# Exercise objective:
From the entries below, output the line with "else Ok (exp, p)." and each following line up to and including the line with "(GMP_LIMB_BITS - shift);", exactly as written.

((

(* ===== verification/MpnStr.v ===== *)
(** * Base conversion of limb arrays (examples/multiprecision/mini-gmp/mini-gmp.c)

    [mpn_get_str] and [mpn_set_str]: numbers to and from digit strings.  A digit is a
    byte with the value of the digit (not a character), the highest digit comes first.
    The digit array [sp] is not limb memory; it is an argument and part of the result
    of the functions that write it. *)

From S2P Require Import Prelude CString Queue State UInt64 Mpn MpnDiv.

Definition u8 (x : Z) : Z := x mod 256.

(** A limb shifted by [n] bits; the shift is not defined for [n] outside [0, 63]. *)
Definition shift_ok (n : Z) : outcome unit :=
  if (0 <=? n) && (n <? GMP_LIMB_BITS) then Ok tt else Err BadShift.

Definition mpn_base_power_of_two_p (b : Z) : Z :=
  if b =? 2 then 1
  else if b =? 4 then 2
  else if b =? 8 then 3
  else if b =? 16 then 4
  else if b =? 32 then 5
  else if b =? 64 then 6
  else if b =? 128 then 7
  else if b =? 256 then 8
  else 0.

Record mpn_base_info := mk_info {
  info_exp : Z;
  info_bb : Z
}.

(** The loop does not end for [b] = 1. *)
Fixpoint base_info_loop (fuel : nat) (b m p exp : Z) : outcome (Z * Z) :=
  if p <=? m then
    match fuel with
    | O => Err OutOfFuel
    | S fuel => base_info_loop fuel b m (u64 (p * b)) (exp + 1)
    end
  else Ok (exp, p).
Definition mpn_get_base_info (b : Z) : outcome mpn_base_info :=
  if b =? 0 then Err DivisionByZero
  else
    let m := GMP_LIMB_MAX / b in
    '(exp, p) ← base_info_loop 64 b m b 1;
    Ok (mk_info exp p).

Definition mpn_limb_size_in_base_2 (u : Z) : outcome Z :=
  _ ← c_assert (0 <? u);
  shift ← gmp_clz u;
  Ok (GMP_LIMB_BITS - shift).

(** ** Numbers to digits *)

(** [j] digits are left to be written, from the last one on. *)
Fixpoint get_str_bits_loop (j : nat) (sp : arr Z) (bits mask : Z) (up : ptr) (un i shift : Z) : L (arr Z) :=
  match j with
  | O => mret sp
  | S j =>
     x ← load (padd up i);
     _ ← lift (shift_ok shift);
     let digit := u8 (Z.shiftr x shift) in
     let shift := shift + bits in
     '(digit, i, shift) ←
       (if GMP_LIMB_BITS <=? shift then
          let i := i + 1 in
          if i <? un then
            let shift := shift - GMP_LIMB_BITS in
            x ← load (padd up i);
            _ ← lift (shift_ok (bits - shift));
            mret (u8 (Z.lor digit (u64 (Z.shiftl x (bits - shift)))), i, shift)
          else mret (digit, i, shift)
        else mret (digit, i, shift));
     sp ← lift (arr_set sp (Z.of_nat j) (Z.land digit mask));
     get_str_bits_loop j sp bits mask up un i shift
  end.

Definition mpn_get_str_bits (sp : arr Z) (bits : Z) (up : ptr) (un : Z) : L (Z * arr Z) :=
  x ← load (padd up (un - 1));
  size ← lift (mpn_limb_size_in_base_2 x);
  let sn := u64 (u64 (u64 ((un - 1) * GMP_LIMB_BITS + size) + bits) - 1) / bits in
  let mask := u8 (Z.shiftl 1 bits - 1) in
  sp ← get_str_bits_loop (Z.to_nat sn) sp bits mask up un 0 0;
  mret (sn, sp).

(** Digits from the lowest on, written at [sp + o]; returns their number. *)
Fixpoint limb_get_str_loop (fuel : nat) (sp : arr Z) (o i w : Z) (binv : gmp_div_inverse) : outcome (Z * arr Z) :=
  if 0 <? w then
    match fuel with
    | O => Err OutOfFuel
    | S fuel =>
       let shift := inv_shift binv in
       _ ← shift_ok (GMP_LIMB_BITS - shift);
       let h := Z.shiftr w (GMP_LIMB_BITS - shift) in
       let l := u64 (Z.shiftl w shift) in
       let '(w, r) := gmp_udiv_qrnnd_preinv h l (inv_d1 binv) (inv_di binv) in
       _ ← c_assert (u64 (Z.shiftl r (GMP_LIMB_BITS - shift)) =? 0);
       let r := Z.shiftr r shift in
       sp ← arr_set sp (o + i) (u8 r);
       limb_get_str_loop fuel sp o (i + 1) w binv
    end
  else Ok (i, sp).
Definition mpn_limb_get_str (sp : arr Z) (o w : Z) (binv : gmp_div_inverse) : outcome (Z * arr Z) :=
  limb_get_str_loop 64 sp o 0 w binv.

(** [for (; done < info->exp; done++) sp[sn++] = 0;] *)
Fixpoint pad_zeros (n : nat) (sp : arr Z) (sn : Z) : outcome (Z * arr Z) :=
  match n with
  | O => Ok (sn, sp)
  | S n => sp ← arr_set sp sn 0; pad_zeros n sp (sn + 1)
  end.

(** The [do]-[while] loop; returns the digits written and the limbs left. *)
Fixpoint get_str_other_loop (fuel : nat) (sp : arr Z) (sn : Z) (info : mpn_base_info)
    (binv bbinv : gmp_div_inverse) (up : ptr) (un : Z) : L (Z * arr Z) :=
  match fuel with
  | O => raise OutOfFuel
  | S fuel =>
     w ← mpn_div_qr_1_preinv (Some up) up un bbinv;
     top ← load (padd up (un - 1));
     let un := un - b2z (top =? 0) in
     '(written, sp) ← lift (mpn_limb_get_str sp sn w binv);
     '(sn, sp) ← lift (pad_zeros (Z.to_nat (info_exp info - written)) sp (sn + written));
     if 1 <? un then get_str_other_loop fuel sp sn info binv bbinv up un
     else mret (sn, sp)
  end.

Fixpoint reverse_loop (fuel : nat) (sp : arr Z) (sn i : Z) : outcome (arr Z) :=
  if 2 * i + 1 <? sn then
    match fuel with
    | O => Err OutOfFuel
    | S fuel =>
       t ← arr_get sp i;
       x ← arr_get sp (sn - i - 1);
       sp ← arr_set sp i x;
       sp ← arr_set sp (sn - i - 1) t;
       reverse_loop fuel sp sn (i + 1)
    end
  else Ok sp.

(** Each division by [bb] takes at least half a limb off the number. *)
Definition mpn_get_str_other (sp : arr Z) (base : Z) (info : mpn_base_info) (up : ptr) (un : Z) : L (Z * arr Z) :=
  binv ← lift (mpn_div_qr_1_invert base);
  '(sn, sp) ←
    (if 1 <? un then
       bbinv ← lift (mpn_div_qr_1_invert (info_bb info));
       get_str_other_loop (Z.to_nat (2 * un)) sp 0 info binv bbinv up un
     else mret (0, sp));
  x ← load up;
  '(written, sp) ← lift (mpn_limb_get_str sp sn x binv);
  let sn := sn + written in
  sp ← lift (reverse_loop (Z.to_nat sn) sp sn 0);
  mret (sn, sp).

Definition mpn_get_str (sp : arr Z) (base : Z) (up : ptr) (un : Z) : L (Z * arr Z) :=
  _ ← massert (0 <? un);
  x ← load (padd up (un - 1));
  _ ← massert (0 <? x);
  let bits := mpn_base_power_of_two_p base in
  if negb (bits =? 0) then mpn_get_str_bits sp bits up un
  else
    info ← lift (mpn_get_base_info base);
    mpn_get_str_other sp base info up un.

(** ** Digits to numbers *)

Fixpoint set_str_bits_loop (j : nat) (rp : ptr) (sp : arr Z) (bits rn shift : Z) : L Z :=
  match j with
  | O => mret rn
  | S j =>
     d ← lift (arr_get sp (Z.of_nat j));
     if shift =? 0 then
       _ ← store (padd rp rn) d;
       set_str_bits_loop j rp sp bits (rn + 1) (shift + bits)
     else
       x ← load (padd rp (rn - 1));
       _ ← lift (shift_ok shift);
       _ ← store (padd rp (rn - 1)) (Z.lor x (u64 (Z.shiftl d shift)));
       let shift := shift + bits in
       if GMP_LIMB_BITS <=? shift then
         let shift := shift - GMP_LIMB_BITS in
         if 0 <? shift then
           _ ← lift (shift_ok (bits - shift));
           _ ← store (padd rp rn) (Z.shiftr d (bits - shift));
           set_str_bits_loop j rp sp bits (rn + 1) shift
         else set_str_bits_loop j rp sp bits rn shift
       else set_str_bits_loop j rp sp bits rn shift
  end.
Definition mpn_set_str_bits (rp : ptr) (sp : arr Z) (sn bits : Z) : L Z :=
  rn ← set_str_bits_loop (Z.to_nat sn) rp sp bits 0 0;
  mpn_normalized_size rp rn.

(** [n] more digits into the limb [w]; returns [w] and the next index. *)
Fixpoint digits_loop (n : nat) (sp : arr Z) (j w b : Z) : outcome (Z * Z) :=
  match n with
  | O => Ok (w, j)
  | S n => d ← arr_get sp j; digits_loop n sp (j + 1) (u64 (u64 (w * b) + d)) b
  end.

Fixpoint set_str_other_loop (fuel : nat) (rp : ptr) (sp : arr Z) (sn b : Z) (info : mpn_base_info) (j rn : Z) : L (Z * Z) :=
  if j <? sn then
    match fuel with
    | O => raise OutOfFuel
    | S fuel =>
       w ← lift (arr_get sp j);
       '(w, j) ← lift (digits_loop (Z.to_nat (info_exp info - 1)) sp (j + 1) w b);
       cy ← mpn_mul_1 rp rp rn (info_bb info);
       c ← mpn_add_1 rp rp rn w;
       let cy := u64 (cy + c) in
       if 0 <? cy then
         _ ← store (padd rp rn) cy;
         set_str_other_loop fuel rp sp sn b info j (rn + 1)
       else set_str_other_loop fuel rp sp sn b info j rn
    end
  else mret (rn, j).

Definition mpn_set_str_other (rp : ptr) (sp : arr Z) (sn b : Z) (info : mpn_base_info) : L Z :=
  _ ← massert (0 <? sn);
  let k := 1 + (sn - 1) mod info_exp info in
  w ← lift (arr_get sp 0);
  '(w, j) ← lift (digits_loop (Z.to_nat (k - 1)) sp 1 w b);
  _ ← store rp w;
  '(rn, j) ← set_str_other_loop (Z.to_nat sn) rp sp sn b info j 1;
  _ ← massert (j =? sn);
  mret rn.

Definition mpn_set_str (rp : ptr) (sp : arr Z) (sn base : Z) : L Z :=
  if sn =? 0 then mret 0
  else
    let bits := mpn_base_power_of_two_p base in
    if negb (bits =? 0) then mpn_set_str_bits rp sp sn bits
    else
      info ← lift (mpn_get_base_info base);
      mpn_set_str_other rp sp sn base info.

))

# Answer section:
  else Ok (exp, p).
Definition mpn_get_base_info (b : Z) : outcome mpn_base_info :=
  if b =? 0 then Err DivisionByZero
  else
    let m := GMP_LIMB_MAX / b in
    '(exp, p) ← base_info_loop 64 b m b 1;
    Ok (mk_info exp p).

Definition mpn_limb_size_in_base_2 (u : Z) : outcome Z :=
  _ ← c_assert (0 <? u);
  shift ← gmp_clz u;
  Ok (GMP_LIMB_BITS - shift).

(** ** Numbers to digits *)

(** [j] digits are left to be written, from the last one on. *)
Fixpoint get_str_bits_loop (j : nat) (sp : arr Z) (bits mask : Z) (up : ptr) (un i shift : Z) : L (arr Z) :=
  match j with
  | O => mret sp
  | S j =>
     x ← load (padd up i);
     _ ← lift (shift_ok shift);
     let digit := u8 (Z.shiftr x shift) in
     let shift := shift + bits in
     '(digit, i, shift) ←
       (if GMP_LIMB_BITS <=? shift then
          let i := i + 1 in
          if i <? un then
            let shift := shift - GMP_LIMB_BITS in
            x ← load (padd up i);
            _ ← lift (shift_ok (bits - shift));
            mret (u8 (Z.lor digit (u64 (Z.shiftl x (bits - shift)))), i, shift)
          else mret (digit, i, shift)
        else mret (digit, i, shift));
     sp ← lift (arr_set sp (Z.of_nat j) (Z.land digit mask));
     get_str_bits_loop j sp bits mask up un i shift
  end.

Definition mpn_get_str_bits (sp : arr Z) (bits : Z) (up : ptr) (un : Z) : L (Z * arr Z) :=
  x ← load (padd up (un - 1));
  size ← lift (mpn_limb_size_in_base_2 x);
  let sn := u64 (u64 (u64 ((un - 1) * GMP_LIMB_BITS + size) + bits) - 1) / bits in
  let mask := u8 (Z.shiftl 1 bits - 1) in
  sp ← get_str_bits_loop (Z.to_nat sn) sp bits mask up un 0 0;
  mret (sn, sp).

(** Digits from the lowest on, written at [sp + o]; returns their number. *)
Fixpoint limb_get_str_loop (fuel : nat) (sp : arr Z) (o i w : Z) (binv : gmp_div_inverse) : outcome (Z * arr Z) :=
  if 0 <? w then
    match fuel with
    | O => Err OutOfFuel
    | S fuel =>
       let shift := inv_shift binv in
       _ ← shift_ok (GMP_LIMB_BITS - shift);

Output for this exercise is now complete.